La Suisse est un «pays ouvertement hostile», s'est emporté Sergueï Lavrov vendredi dans une interview. Le ministre russe des Affaires étrangères est en colère. La raison? la Suisse organise en juin une conférence de paix pour l'Ukraine à laquelle la Russie ne compte pas participer.
Pendant que Sergueï Lavrov se moquait de la Confédération, Vladimir Poutine recevait, de son côté, du courrier de Berne. Un courrier signé par nulle autre que... Viola Amherd! La présidente de la Confédération suisse avait écrit une lettre au maître du Kremlin à l'occasion de sa réélection.
À la mi-mars, le président russe a en effet été réélu pour la cinquième fois. Une victoire électorale que beaucoup disaient annoncée: Vladimir Poutine dirige le pays d'une main de fer et les véritables candidats d'opposition n'étaient même pas autorisés à se présenter.
Interrogé par Blick, le Département de la défense (DDPS) confirme la lettre adressée au président et donne même quelques détails. Il s'agit d'un texte «qui englobe plusieurs thèmes au vu du nouveau mandat du président russe». Le porte-parole Lorenz Frischknecht précise: «Cette lettre contient des messages de condoléances pour les victimes de l'attentat terroriste du 22 mars à Moscou et pour les personnes touchées par les récentes inondations qui ont frappé plusieurs régions de Russie.»

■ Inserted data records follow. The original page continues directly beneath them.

(* ===== verification/BenchSegments.v ===== *)
(** * The segmented candidate

    Its segments hold consecutive parts of the log, each in its own database;
    the invariant ties the infos, the files and the counters to them. *)
From S2P Require Import Prelude Checksum JournalDb SqlLogic BenchEvents BenchStore BenchBatches BenchSafety.
Open Scope Z_scope.
#[local] Coercion Z.of_nat : nat >-> Z.

Section Segments.
Context `{Sha256} `{E : Engine}.
Implicit Types (c : SegmentedCandidate) (front : list (list SyntheticEvent))
  (cur batch : list SyntheticEvent).

(** ** The invariant *)

(** The infos of segments that follow a log of length [off]. *)
Fixpoint infos (off : Z) (segs : list (list SyntheticEvent)) : list SegmentInfo :=
  match segs with
  | [] => []
  | sg :: segs => mkSegment (u32 (length sg)) (off + 1) (off + length sg) :: infos (off + length sg) segs
  end.

Lemma infos_app off segs segs' :
  infos off (segs ++ segs') = infos off segs ++ infos (off + length (concat segs)) segs'.
Proof.
  revert off. induction segs as [|sg segs IH]; intros off; simpl; [by rewrite Z.add_0_r|].
  rewrite IH, length_app. do 3 f_equal. lia.
Qed.

Lemma length_infos off segs : length (infos off segs) = length segs.
Proof. revert off. induction segs; intros; simpl; auto. Qed.

(** [front] holds the closed segments, [cur] the active one. *)
Record seg_ok c front cur : Prop := {
  so_segments : sc_segments c = infos 0 (front ++ [cur]);
  so_active : sc_active c = Some (length front);
  so_global : sc_global_journal_seq c = length (concat (front ++ [cur]));
  so_records : sc_records_in_active c = u32 (length cur);
  so_files : ∀ k sg, (front ++ [cur]) !! k = Some sg →
    ∃ db, sc_files c !! k = Some db ∧ store_ok (length (concat (take k front))) db sg;
  so_clean : ∀ k, (length front < k)%nat → sc_files c !! k = None;
  so_limit : match cc_segment_rollover_records (sc_config c) with
             | Some limit => length cur ≤ limit ∧
                             Forall (λ sg : list SyntheticEvent, Z.of_nat (length sg) = limit) front
             | None => front = []
             end
}.

Definition set_file (k : nat) (db : BenchDb) c : SegmentedCandidate :=
  mkSeg (<[k := db]> (sc_files c)) (sc_config c) (sc_segments c) (sc_active c)
    (sc_global_journal_seq c) (sc_records_in_active c).

(** The active segment written to, with the counters that go with it. *)
Lemma seg_ok_write c front cur db cur' segments (global : Z) :
  seg_ok c front cur → store_ok (length (concat front)) db cur' →
  segments = infos 0 (front ++ [cur']) → global = length (concat (front ++ [cur'])) →
  match cc_segment_rollover_records (sc_config c) with
  | Some limit => length cur' ≤ limit
  | None => True
  end →
  seg_ok (mkSeg (<[length front := db]> (sc_files c)) (sc_config c) segments (sc_active c) global
            (u32 (length cur'))) front cur'.
Proof.
  intros [] Hdb -> -> Hlim. split; simpl; try done.
  - intros k sg [[Hlt Hk]|[-> <-]]%lookup_snoc_Some.
    + rewrite lookup_insert_ne by lia. apply so_files0. by rewrite lookup_app_l.
    + exists db. rewrite lookup_insert_eq. by rewrite firstn_all.
  - intros k Hk. rewrite lookup_insert_ne by lia. auto.
  - destruct (cc_segment_rollover_records _); [|done]. naive_solver.
Qed.

Lemma seg_ok_db c front cur :
  seg_ok c front cur →
  store_ok (length (concat front)) (default empty_bench (sc_files c !! length front)) cur.
Proof.
  intros Hc. destruct (so_files _ _ _ Hc (length front) cur) as (db & -> & Hdb).
  - by rewrite lookup_app_r, Nat.sub_diag by done.
  - by rewrite firstn_all in Hdb.
Qed.

(** Rolled back or committed, the active file holds the log it should. *)
Lemma seg_ok_rollback c front cur :
  seg_ok c front cur →
  seg_ok (set_file (length front) (default empty_bench (sc_files c !! length front)) c) front cur.
Proof.
  intros Hc. pose proof (so_records _ _ _ Hc) as Hr. unfold set_file. rewrite Hr.
  eapply seg_ok_write; [done|by apply seg_ok_db|apply Hc|apply Hc|].
  pose proof (so_limit _ _ _ Hc). destruct (cc_segment_rollover_records _); naive_solver.
Qed.

Lemma seg_ok_commit c front cur db batch :
  seg_ok c front cur → store_ok (length (concat front)) db (cur ++ batch) →
  match cc_segment_rollover_records (sc_config c) with
  | Some limit => length (cur ++ batch) ≤ limit
  | None => True
  end →
  seg_ok (commit_segment (u32 (length batch)) (length (concat (front ++ [cur])) + length batch)
            (set_file (length front) db c)) front (cur ++ batch).
Proof.
  intros Hc Hdb Hlim. unfold commit_segment. simpl. rewrite (so_records _ _ _ Hc).
  assert (Hu : u32_add (u32 (length cur)) (u32 (length batch)) = u32 (length (cur ++ batch))).
  { rewrite u32_add_l. fold (u32_add (length cur) (u32 (length batch))). rewrite u32_add_r, length_app.
    f_equal. lia. }
  rewrite Hu. eapply seg_ok_write; try done.
  - rewrite (so_segments _ _ _ Hc). unfold count_in_last. rewrite !infos_app. simpl.
    rewrite last_snoc, length_app. simpl. rewrite Nat.add_comm. simpl. rewrite take_app_length.
    do 2 f_equal. rewrite Hu, concat_app, !length_app. simpl. rewrite !length_app. simpl. f_equal; lia.
  - rewrite !concat_app, !length_app. simpl. rewrite !length_app. simpl. lia.
Qed.
(** ** The interface *)
Lemma batch_spec_map {C D} k (has : C → list SyntheticEvent → Prop)
    (has' : D → list SyntheticEvent → Prop) (f : C → D) log events r c :
  batch_spec k has log events (r, c) → (∀ c log, has c log → has' (f c) log) →
  batch_spec k has' log events (r, f c).
Proof.
  intros Hb Hm. destruct r as [[results m]| |]; simpl in *; [..|done].
  - destruct Hb as (log' & Hh & Hrest). exists log'. eauto.
  - destruct Hb as (Hf & j & results & log' & Hh & Ha). split; [done|]. exists j, results, log'. eauto.
Qed.

(** A store that represents a log, and whose [ls_write] appends to it once the
    store is ready for it. *)
Class LogStore (C : Type) : Type := {
  ls_write : nat → Z → list SyntheticEvent → C → outcome BatchResult * C;
  ls_config : C → CandidateConfig;
  ls_ready : C → Prop;
  ls_has : C → list SyntheticEvent → Prop;
  ls_spec : ∀ fuel now events c log,
    ls_ready c → ls_has c log → length log + length events ≤ i64_max → (length events ≤ fuel)%nat →
    batch_spec (cc_max_records_per_tx (ls_config c))
      (λ c' log', ls_config c' = ls_config c ∧ ls_ready c' ∧ ls_has c' log') log events
      (ls_write fuel now events c)
}.

(** The configuration is in the ranges of its types. *)

#[export] Program Instance mono_log : LogStore MonolithicCandidate := {
  ls_write := mono_write_batch;
  ls_config := mc_config;
  ls_ready c := config_typed (mc_config c);
  ls_has c log := store_ok 0 (mc_conn c) log
}.
Next Obligation.
  intros fuel now events c log Hty Hs Hlen Hf.
  pose proof (mono_batch fuel now events c log Hty Hs Hlen Hf) as Hb.
  destruct (mono_write_batch fuel now events c) as [r c'].
  apply (batch_spec_map _ _ _ id _ _ _ _ Hb). intros c2 log2 [Hc Hs2]. simpl. by rewrite Hc.
Qed.

(** The rollover limit, if there is one, is moreover not zero. *)

#[export] Program Instance seg_log : LogStore SegmentedCandidate := {
  ls_write := seg_write_batch;
  ls_config := sc_config;
  ls_ready c := config_typed (sc_config c) ∧ rollover_positive (sc_config c);
  ls_has c log := seg_has (sc_config c) c log
}.
Next Obligation.
  intros fuel now events c log [Hty Hpos] Hs Hlen Hf.
  pose proof (seg_batch_write fuel now events c log Hty Hpos Hs Hlen Hf) as Hb.
  destruct (seg_write_batch fuel now events c) as [r c'].
  apply (batch_spec_map _ _ _ id _ _ _ _ Hb). intros c2 log2 Hs2. simpl.
  pose proof Hs2 as [Hc _]. by rewrite Hc.
Qed.

Definition runner_has (r : CandidateRunner) (log : list SyntheticEvent) : Prop :=
  match r with Monolithic c => ls_has c log | Segmented c => ls_has c log end.

Definition runner_ready (r : CandidateRunner) : Prop :=
  match r with Monolithic c => ls_ready c | Segmented c => ls_ready c end.

#[export] Program Instance runner_log : LogStore CandidateRunner := {
  ls_write := runner_run;
  ls_config := runner_config;
  ls_ready := runner_ready;
  ls_has := runner_has
}.
Next Obligation.
  intros fuel now events r log Hrd Hs Hlen Hf. destruct r as [c|c].
  - pose proof (ls_spec fuel now events c log Hrd Hs Hlen Hf) as Hb. simpl in *.
    destruct (mono_write_batch fuel now events c) as [o c'].
    apply (batch_spec_map _ _ _ Monolithic _ _ _ _ Hb). done.
  - pose proof (ls_spec fuel now events c log Hrd Hs Hlen Hf) as Hb. simpl in *.
    destruct (seg_write_batch fuel now events c) as [o c'].
    apply (batch_spec_map _ _ _ Segmented _ _ _ _ Hb). done.
Qed.

(** ** Opening *)
Lemma expect_statements_reliable {S} n (s : S) pc :
  reliable E → expect_statements n (s, pc) = (Done tt, (s, (pc + n)%nat)).
Proof.
  intros Hr. revert pc. induction n as [|n IH]; intros pc; simpl; [by rewrite Nat.add_0_r|].
  unfold mbind, store_bind, bench_statement. rewrite Hr. simpl. rewrite IH. do 2 f_equal. lia.
Qed.

Lemma mono_open_fresh config :
  reliable E → ∃ c s, mono_open empty_bench config = (Done c, s) ∧ mc_config c = config ∧ ls_has c [].
Proof.
  intros Hr. unfold mono_open, mbind, store_bind. rewrite expect_statements_reliable by done.
  eexists _, _. split; [done|]. split; [done|]. apply store_ok_empty.
Qed.

Lemma segmented_open_ok config c pc :
  config_typed config → segmented_open ∅ config = (Done tt, (c, pc)) →
  sc_config c = config ∧ seg_ok c [] [].
Proof.
  intros Hty Hop. cut (swp (roll_segment) (λ _ c, sc_config c = config ∧ seg_ok c [] []) (λ _, True)
    (mkSeg ∅ config [] None 0 0, O)).
  { unfold swp. unfold segmented_open in Hop. by rewrite Hop. }
  unfold roll_segment. apply swp_bind, swp_get. intros pc1.
  apply swp_bind, swp_expect_statements; [done|]. intros pc2. apply swp_modify. split; [done|].
  split; simpl; try done.
  - intros k sg [Hk Hsg]%list_lookup_singleton_Some. subst. exists empty_bench.
    rewrite lookup_insert_eq. split; [done|apply store_ok_empty].
  - intros k Hk. rewrite lookup_insert_ne by lia. done.
  - pose proof (ct_rollover _ Hty) as Hr. destruct (cc_segment_rollover_records config) as [limit|]; [|done].
    specialize (Hr limit eq_refl). split; [simpl; lia|constructor].
Qed.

Le DDPS précise également que la lettre est une «invitation au dialogue en des temps difficiles». La présidente de la Confédération y explique la position de la Suisse, pour qui le respect du droit international et des droits de l'homme, ainsi que les principes universels inscrits dans la Charte des Nations unies, «doivent constituer la boussole pour la recherche de la paix et de la prospérité».
Le DDPS précise toutefois que cette lettre ne doit pas être considérée comme un message de félicitations pour la victoire électorale. Le porte-parole Frischknecht déclare : «La lettre n'est pas une lettre de félicitations».
Les félicitations font partie des usages diplomatiques
Sur la scène internationale, il est d'usage, sur le plan diplomatique, que les chefs d'Etat se félicitent mutuellement de leur réélection. Mais de nombreux chefs d'Etat ne suivent plus cette tradition avec Poutine, depuis l'attaque de ce dernier contre l'Ukraine. Le président russe a non seulement réduit des villes entières en cendre, mais a aussi pulvérisé l'ordre européen d'après-guerre.
La semaine dernière, dans les jours qui ont suivi la réception de la lettre de Berne à Moscou, la Russie a une nouvelle fois frappé l'Ukraine avec des tirs de missiles, faisant des dizaines de morts parmi les civils et des centaines de blessés.
Les préparatifs de la conférence de paix sur l'Ukraine ont commencé
La conseillère fédérale du Centre Viola Amherd s'est toujours montrée solidaire de l'Ukraine et a assuré Kiev de son soutien. Pas plus tard qu'en février, elle s'est adressée à la population ukrainienne dans un message vidéo, à l'occasion de l'anniversaire de l'attaque russe: «Depuis deux ans, vous vivez les horreurs d'une guerre à grande échelle». La Suisse rend hommage aux «énormes sacrifices» consentis chaque jour. «Nous vous assurons de notre soutien et de notre solidarité continus. Vive la démocratie.»
Désormais, ce sont les préparatifs de la conférence de paix sur l'Ukraine au Bürgenstock, dans le canton de Nidwald, qui occupent les esprits en Suisse. La liste des invités n'est pas encore définitivement arrêtée. Selon le Département fédéral des affaires étrangères (DFAE), les invitations seront envoyées à environ 120 Etats dans les semaines à venir.
Des invités de haut rang, mais pas russes
Une chose est désormais certaine: les participants seront triés sur le volet. Outre le président ukrainien Volodymyr Zelensky, le président américain Joe Biden devrait faire le déplacement. Le Conseil fédéral espère en outre recevoir des pays comme l'Inde, l'Arabie saoudite ou la Chine.
La Russie n'est toutefois pas invitée. Il y a une semaine, Vladimir Poutine avait d'ailleurs critiqué le fait que la Russie ne soit pas conviée au Bürgenstock, parlant d'un «cabinet de curiosités». Tout le monde reconnaît malgré tout que rien ne peut être décidé sans Moscou. L'absence de la Russie a également alimenté les critiques selon lesquelles la Russie refusait les négociations.
Le ministre des Affaires étrangères Lavrov a été encore plus clair lorsqu'il a qualifié vendredi la Suisse de «pays hostile». Selon lui, la Confédération a abandonné sa neutralité dans le conflit ukrainien et n'est donc pas en mesure de mener des négociations de paix, une critique à laquelle la Berne fédérale n'a pas réagi.